◆ Problem statement: Below are the entries to work from; restate word for word the portion that opens with the line containing "S (length l)." and closes with the line containing "rewrite (consumeUntil_cur text", keeping both.

◆ Data:
(** X5: [consumeUntilTerminator] returns exactly when one of [}], [,]
    and [\]] is still ahead: it then returns the bytes before the first
    of them without their trailing whitespace, and that terminator, and
    leaves the cursor on it; with none ahead it never returns. *)
Theorem consumeUntilTerminator_returns pre rest :
  let run fuel := consumeUntilTerminator fuel (cur (pre ++ rest) (length pre)) in
  match dropWhile (fun c => negb (isTerminator c)) rest with
  | [] => diverges run
  | t :: _ =>
      let x := takeWhile (fun c => negb (isTerminator c)) rest in
      ends_with run (Ret (TrimRight x [" "; LF; TAB; CR], t,
                          cur (pre ++ rest) (length pre + length x)))
  end.
Proof.
  intros run. destruct (dropWhile _ rest) as [| t post] eqn:E.
  - apply dropWhile_nil in E. intros fuel. unfold run.
    apply consumeUntilTerminator_diverges; [simpl; lia |].
    unfold no_terminator_ahead. simpl.
    now rewrite Nat2Z.id, skipn_app, skipn_all, Nat.sub_diag.
  - pose proof (dropWhile_head _ _ _ _ E) as Ht. apply negb_false_iff in Ht.
    split; [discriminate |].
    exists (length (takeWhile (fun c => negb (isTerminator c)) rest)). intros fuel Hf.
    apply consumeUntilTerminator_cur with (post := post); auto.
    + now rewrite <- E, takeWhile_dropWhile.
    + apply forallb_takeWhile.
Qed.

End Scans.

(** ** Keys, and documents without members *)

Section Keys.

Variable rt : runtime.

Implicit Types (pre post text k ws junk : bytes) (c : byte).

Lemma length_snoc {A} (l : list A) (x : A) : length (l ++ [x]) = S (length l).
Proof. rewrite length_app. simpl. lia. Qed.

(** The key [k], its quotes, the colon and the whitespace [ws] behind it. *)
Lemma consumeKey_cur text pre k ws c post :
  text = pre ++ dquote :: k ++ dquote :: ":" :: ws ++ c :: post ->
  forallb (fun x => negb (Ascii.eqb x dquote)) k = true ->
  forallb isWhitespace ws = true -> isWhitespace c = false ->
  consumeKey (cur text (length pre))
  = (k, cur text (length pre + length k + 3 + length ws)).
Proof.
  intros Ht Hk Hws Hc. unfold consumeKey.
  rewrite (consumeByte_cur text (length pre) dquote) by (subst; apply nth_error_middle).
  rewrite <- (length_snoc pre dquote).
  rewrite (consumeUntil_cur text (pre ++ [dquote]) k dquote (":" :: ws ++ c :: post))
    by (subst; rewrite <- ?app_assoc; auto).
  rewrite <- length_app.
  assert (H1 : nth_error text (length ((pre ++ [dquote]) ++ k)) = Some dquote).
  { subst. replace (pre ++ dquote :: k ++ dquote :: ":" :: ws ++ c :: post)
      with (((pre ++ [dquote]) ++ k) ++ dquote :: ":" :: ws ++ c :: post)
      by (now rewrite <- !app_assoc).
    apply nth_error_middle. }
  rewrite (consumeByte_cur _ _ _ H1).
  rewrite <- (length_snoc _ dquote).
  assert (H2 : nth_error text (length (((pre ++ [dquote]) ++ k) ++ [dquote])) = Some ":"%char).
  { subst. replace (pre ++ dquote :: k ++ dquote :: ":" :: ws ++ c :: post)
      with ((((pre ++ [dquote]) ++ k) ++ [dquote]) ++ ":" :: ws ++ c :: post)
      by (now rewrite <- !app_assoc).
    apply nth_error_middle. }
  rewrite (consumeByte_cur _ _ _ H2).
  rewrite <- (length_snoc _ ":"%char).
  rewrite (consumeWhitespace_cur text _ ws c post); auto.
  - do 2 f_equal. rewrite !length_app. simpl. lia.
  - subst. now rewrite <- !app_assoc.
Qed.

◆ Solution to the exercise:
Lemma length_snoc {A} (l : list A) (x : A) : length (l ++ [x]) = S (length l).
Proof. rewrite length_app. simpl. lia. Qed.

(** The key [k], its quotes, the colon and the whitespace [ws] behind it. *)
Lemma consumeKey_cur text pre k ws c post :
  text = pre ++ dquote :: k ++ dquote :: ":" :: ws ++ c :: post ->
  forallb (fun x => negb (Ascii.eqb x dquote)) k = true ->
  forallb isWhitespace ws = true -> isWhitespace c = false ->
  consumeKey (cur text (length pre))
  = (k, cur text (length pre + length k + 3 + length ws)).
Proof.
  intros Ht Hk Hws Hc. unfold consumeKey.
  rewrite (consumeByte_cur text (length pre) dquote) by (subst; apply nth_error_middle).
  rewrite <- (length_snoc pre dquote).
  rewrite (consumeUntil_cur text (pre ++ [dquote]) k dquote (":" :: ws ++ c :: post))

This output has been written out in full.